What was the objective?
to develop a prioritized research agenda for the Patient-Centered Outcomes Research Institute as informed by a diverse group of stakeholders on the use and outcomes of the implantable cardioverter-defibrillator in older patients
What was the outcome?
a ranking list of 48 research questions
How long did the research prioritization take?
No information provided.
Which methods were used to identify research priorities?
horizon scan; survey
How were the priorities for research identified exactly?
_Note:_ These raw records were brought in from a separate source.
Lemma Next_record_Ok k sh : shard_at k sh -> (k < length ts)%nat ->
  exists sh', Next_record sh = Ok (Some (cyclic_record k), sh') /\ shard_at (S k) sh'.
Proof.
  intros Hsh Hk. destruct (lookup_lt_is_Some_2 ts k Hk) as [[key v] Ht].
  pose proof Hsh as [_ [pend Hr] _ _ H8 Hts]. pose proof (rd_cap _ _ _ Hr) as Hc.
  destruct (proj1 (list.Forall_lookup _ _) Hts _ _ Ht) as (Hv & Hlk & Hlv).
  rewrite (drop_S _ _ _ Ht) in Hr. change (encs (?t :: ?l)) with (enc t ++ encs l) in Hr.
  destruct (Next_string_Ok key v (DataShard.capacity_ sh) Hlk Hlv H8) with (s := sh) (pend := pend) (rem := encs (drop (S k) ts))
    as (sh' & pend' & E & Hr' & Hs); [unfold INT_MAX in *; lia|done|done|done|].
  exists sh'. rewrite Next_record_string, E, bind_Ok. split; [|by eapply shard_at_same; [exact Hsh|..|lia|]].
  unfold cyclic_record. by rewrite Nat.mod_small, Ht.
Qed.
Lemma Next_record_end sh : shard_at (length ts) sh ->
  exists sh', Next_record sh = Ok (None, sh') /\ shard_at (length ts) sh'.
Proof.
  intros Hsh. pose proof Hsh as [_ [pend Hr] _ _ H8 _]. pose proof Hr as Hr0. rewrite drop_ge in Hr by lia.
  destruct (prep_end sh [] pend 8 Hr) as (sh' & p' & E & Hr' & Hs); [simpl; lia|].
  exists sh'. unfold Next_record, DataShard.Next. rewrite E, bind_Ok. cbn [negb]. rewrite bind_Ok. split; [done|].
  eapply shard_at_same; [done..|]. rewrite drop_ge by lia. exact Hr'.
Qed.
Lemma SeekToFirst_at k sh : shard_at k sh ->
  exists sh', DataShard.SeekToFirst sh = Ok sh' /\ shard_at 0 sh'.
Proof.
  intros Hsh. pose proof Hsh as [_ [pend Hr] Hf Hm _ _].
  destruct (SeekToFirst_Ok sh pend _ Hr Hm) as (sh' & E & Hr' & Hs). exists sh'. split; [done|].
  eapply shard_at_same; [done..|lia|]. by rewrite Hf in Hr'.
Qed.
(** Stream "primary" of run A has events: it builds, and forcing its data
    entry raises. *)
Lemma listed_stream_primary :
  ∃ s,
    _build_event_stream (MkCatalog db_primary db_primary ∅ [] None None)
      (VStr "A") "primary" false = Ok s
    ∧ descriptors s = primary_descriptors
    ∧ stream_data s = Err NameError.
Proof.
  destruct (@listed_stream_builds uninterpreted
              (MkCatalog db_primary db_primary ∅ [] None None)
              {[ "uid" := VStr "A" ]}
              (Run [("primary", Partial (VStr "A") "primary" false)]
                 {[ "uid" := VStr "A" ]} None)
              "primary" (Partial (VStr "A") "primary" false))
    as (_ & _ & Hbuilt).
  - vm_compute. reflexivity.
  - left.
  - destruct Hbuilt as (s & Hs & Hdesc & _ & Hdata & _).
    + vm_compute. discriminate.
    + exists s. split; [exact Hs|]. split.
      * rewrite Hdesc. vm_compute. reflexivity.
      * rewrite Hdata. vm_compute. reflexivity.
Defined.
(** A [GainNode]; only the number last assigned to its [gain.value] is
    observed. *)
Record GainNode := { gain_value : number }.

(** ** The browser *)

(** The calls into Web Audio, recorded in the order they are made. *)
Inductive PlatformCall : Type :=
| CallNewAudioContext
| CallCreateGain
| CallConnectDestination
| CallCreateMediaElementSource (e : nat)
| CallSourceConnect (e : nat)
| CallClose.

(** What the browser answers during one method call.  Each method makes
    every Web Audio call at most once, so one answer per call is enough;
    successive method calls may face different answers. *)
Record Platform := {
  location_hostname : string;
  location_origin : string;
  (* [new URL(s).origin]; throws a TypeError when [s] does not parse *)
  URL_origin : string -> Completion string;
  (* [new (window.AudioContext || window.webkitAudioContext)()] *)
  new_AudioContext : Completion nat;
  (* [audioContext.createGain()] *)
  createGain : Completion unit;
  (* [gainNode.connect(audioContext.destination)] *)
  connect_destination : Completion unit;
  (* [audioContext.createMediaElementSource(element)] *)
  createMediaElementSource : nat -> Completion unit;
  (* [source.connect(gainNode)] *)
  source_connect : nat -> Completion unit;
  (* [audioContext.close()] *)
  close : Completion unit
}.

(** ** The state *)

(** The fields of the [AudioManager] object, then the two pieces of the
    page the manager writes to or that observe it: the set of elements
    whose [_audioSource] property is set, and the trace of Web Audio
    calls. *)
Record World := {
  audioContext : option nat;
  gainNode : option GainNode;
  connectedElements : gset nat;
  blockedSites : gset string;
  blockedElements : gset nat;
  audioSource : gset nat;
  calls : list PlatformCall
}.

(** [VOLUME_MAX] is imported from [./constants.js].

    Modelled from the spec: the module [constants.js] is not among the
    sources; the specification fixes the reference of the gain mapping at
    100 (100% is unity gain, the gain is [volumePercent / 100]). *)
Definition VOLUME_MAX : Z := 100.

(** ** The monad of method bodies *)

Definition M (A : Type) : Type := World -> Completion A * World.

Definition ret {A} (a : A) : M A := fun w => (Normal a, w).

Definition bind {A B} (m : M A) (k : A -> M B) : M B :=
  fun w =>
    match m w with
    | (Normal a, w') => k a w'
    | (Throw e, w') => (Throw e, w')
    end.

Definition get : M World := fun w => (Normal w, w).

Definition modify (f : World -> World) : M unit := fun w => (Normal tt, f w).

(** [try { m } catch (e) { handler e }]: the writes made before the
    throw stay. *)
Definition try_catch {A} (m : M A) (handler : Exn -> M A) : M A :=
  fun w =>
    match m w with
    | (Normal a, w') => (Normal a, w')
    | (Throw e, w') => handler e w'
    end.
Step 1: literature review: to develop initial list of evidence gaps, gaps then organized according to broad themes and transformed into research questions. Step 2: research questions reviewed by stakeholders, stakeholders suggested additional questions, stakeholders then reviewed final list of questions. Step 3: voting: via online survey, participants were asked to vote on 48 potential research topics: 17 votes to award to 48 topics: the 17 votes that could be allocated to any identified research priority, maximum of three votes per item, no specific prioritization criteria, most important. Step 4: horizon scan: top 12 future research needs based on voting selected, database searched for these 12 needs to identify recently published and ongoing studies related to these needs
Which stakeholders took part?
Clinical experts and researchers in the prevention of sudden cardiac death and ICD therapy, representatives from federal and non-governmental funding agencies, representatives from relevant professional societies, health care decision-makers and policymakers, and representatives from related consumer and patient advocacy groups. Overall, 40 stakeholders participated.
How were stakeholders recruited?
Persons who were either familiar with the clinical area and its current uncertainties or who brought a specific methodological expertise to the stakeholder panel were identified.
Were stakeholders actively involved or did they just participate?
Stakeholders were mere participants of the research prioritization process; they were not actively involved in the process.